(** [static_cast<AuthorizationState>] of a signed 8-bit [LicenseState]. *)
Definition stateOfCode (code : Z) : AuthorizationState :=
  let code := u8 code in
  if code =? 0 then AuthorizationState.Unknown
  else if code =? 1 then AuthorizationState.Valid
  else if code =? 2 then AuthorizationState.Grace
  else if code =? 3 then AuthorizationState.Expired
  else if code =? 4 then AuthorizationState.Revoked
  else AuthorizationState.Unnamed code.

Record AuthorizeMessage := mkAuthorizeMessage {
  az_request_id : Z;
  az_protocol_version : Z;
  az_product_id : string;
  az_process_id : Z;
  az_process_start_time : Z;
}.

Record AuthResultMessage := mkAuthResultMessage {
  ar_request_id : Z;
  ar_protocol_version : Z;
  ar_error : AuthorizationError;
  ar_session_id : option bytes;
  ar_features : list string;
  ar_expire_time : Z;
  ar_heartbeat_interval_ms : Z;
  ar_heartbeat_timeout_ms : Z;
}.

Record HeartbeatMessage := mkHeartbeatMessage {
  hb_request_id : Z;
  hb_protocol_version : Z;
  hb_session_id : bytes;
}.

Record HeartbeatAckMessage := mkHeartbeatAckMessage {
  ha_request_id : Z;
  ha_protocol_version : Z;
  ha_state : AuthorizationState;
  ha_features : list string;
  ha_expire_time : Z;
}.

Record CloseSessionMessage := mkCloseSessionMessage {
  cs_request_id : Z;
  cs_protocol_version : Z;
}.

Record ErrorMessage := mkErrorMessage {
  er_request_id : Z;
  er_protocol_version : Z;
  er_code : AuthorizationError;
  er_message : string;
}.

(** ** [messages.cpp]: limits and helpers *)

Definition kMaxSdkVersionSize : Z := 64.
Definition kMaxKeyIdSize : Z := 255.
Definition kMaxProductIdSize : Z := 255.
Definition kMaxFeatureSize : Z := 128.
Definition kMaxFeatures : Z := 256.
Definition kMaxErrorMessageSize : Z := 256.

(** [copyFixed(source, output)] for an output of [n] bytes: the copied array,
    or [None] where the source returns false. *)
Definition copyFixed (source : option bytes) (n : Z) : option bytes :=
  match source with
  | None => None
  | Some bs => if zlen bs =? n then Some bs else None
  end.

Definition optString (s : option string) : string :=
  match s with Some s => s | None => "" end.

Definition validFeatures (features : list string) : bool :=
  (zlen features <=? kMaxFeatures)
  && forallb (fun f => negb (str_empty f) && (str_size f <=? kMaxFeatureSize)) features.

Definition validAuthorizationError (error : AuthorizationError) : bool :=
  match error with AuthorizationError.Unnamed _ => false | _ => true end.

Definition validAuthorizationState (state : AuthorizationState) : bool :=
  match state with
  | AuthorizationState.Valid | AuthorizationState.Grace
  | AuthorizationState.Expired | AuthorizationState.Revoked => true
  | AuthorizationState.Unknown | AuthorizationState.Unnamed _ => false
  end.

(** The loop of [copyFeatures]: [None] is its [return {}]. *)
Fixpoint copyFeatureLoop (source : StringVector) : option (list string) :=
  match source with
  | [] => Some []
  | None :: _ => None
  | Some f :: source' =>
      if str_empty f || (kMaxFeatureSize <? str_size f) then None
      else fs ← copyFeatureLoop source'; Some (f :: fs)
  end.

Definition copyFeatures (source : option StringVector) : list string :=
  match source with
  | None => []
  | Some v =>
      if kMaxFeatures <? zlen v then []
      else match copyFeatureLoop v with Some fs => fs | None => [] end
  end.

(** [builder.CreateString] for each feature. *)
Definition createFeatures (features : list string) : StringVector := map Some features.

(** Dereference of a pointer that may be null. *)
Definition deref {A} (p : option A) : exec A :=
  match p with Some a => Done a | None => Undefined end.

Section Codec.
Context `{ProtocolBuffers}.

Definition finish (body : MessageBody) (protocol_version request_id : Z) : bytes :=
  FinishEnvelopeBuffer protocol_version request_id body.

Definition checkedEnvelope (bs : bytes) : option Envelope :=
  match verifyEnvelope bs kEnvelopeMaxSize kEnvelopeMaxDepth kEnvelopeMaxTables with
  | Ok _ => Some (GetEnvelope bs)
  | Err _ => None
  end.

Definition validApplicationEnvelope (envelope : Envelope) (type : Message) : bool :=
  negb (env_protocol_version envelope =? 0) && negb (env_request_id envelope =? 0)
  && bool_decide (env_body_type envelope = type).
◇ ◇ ◇
● **Exercise brief**:
The answer should be an exact copy of the lines from the one containing "Definition createFeatures (features" through the last line of the entries, both included.

● **Task answer**:
Definition createFeatures (features : list string) : StringVector := map Some features.

(** Dereference of a pointer that may be null. *)
Definition deref {A} (p : option A) : exec A :=
  match p with Some a => Done a | None => Undefined end.

Section Codec.
Context `{ProtocolBuffers}.

Definition finish (body : MessageBody) (protocol_version request_id : Z) : bytes :=
  FinishEnvelopeBuffer protocol_version request_id body.

Definition checkedEnvelope (bs : bytes) : option Envelope :=
  match verifyEnvelope bs kEnvelopeMaxSize kEnvelopeMaxDepth kEnvelopeMaxTables with
  | Ok _ => Some (GetEnvelope bs)
  | Err _ => None
  end.

Definition validApplicationEnvelope (envelope : Envelope) (type : Message) : bool :=
  negb (env_protocol_version envelope =? 0) && negb (env_request_id envelope =? 0)
  && bool_decide (env_body_type envelope = type).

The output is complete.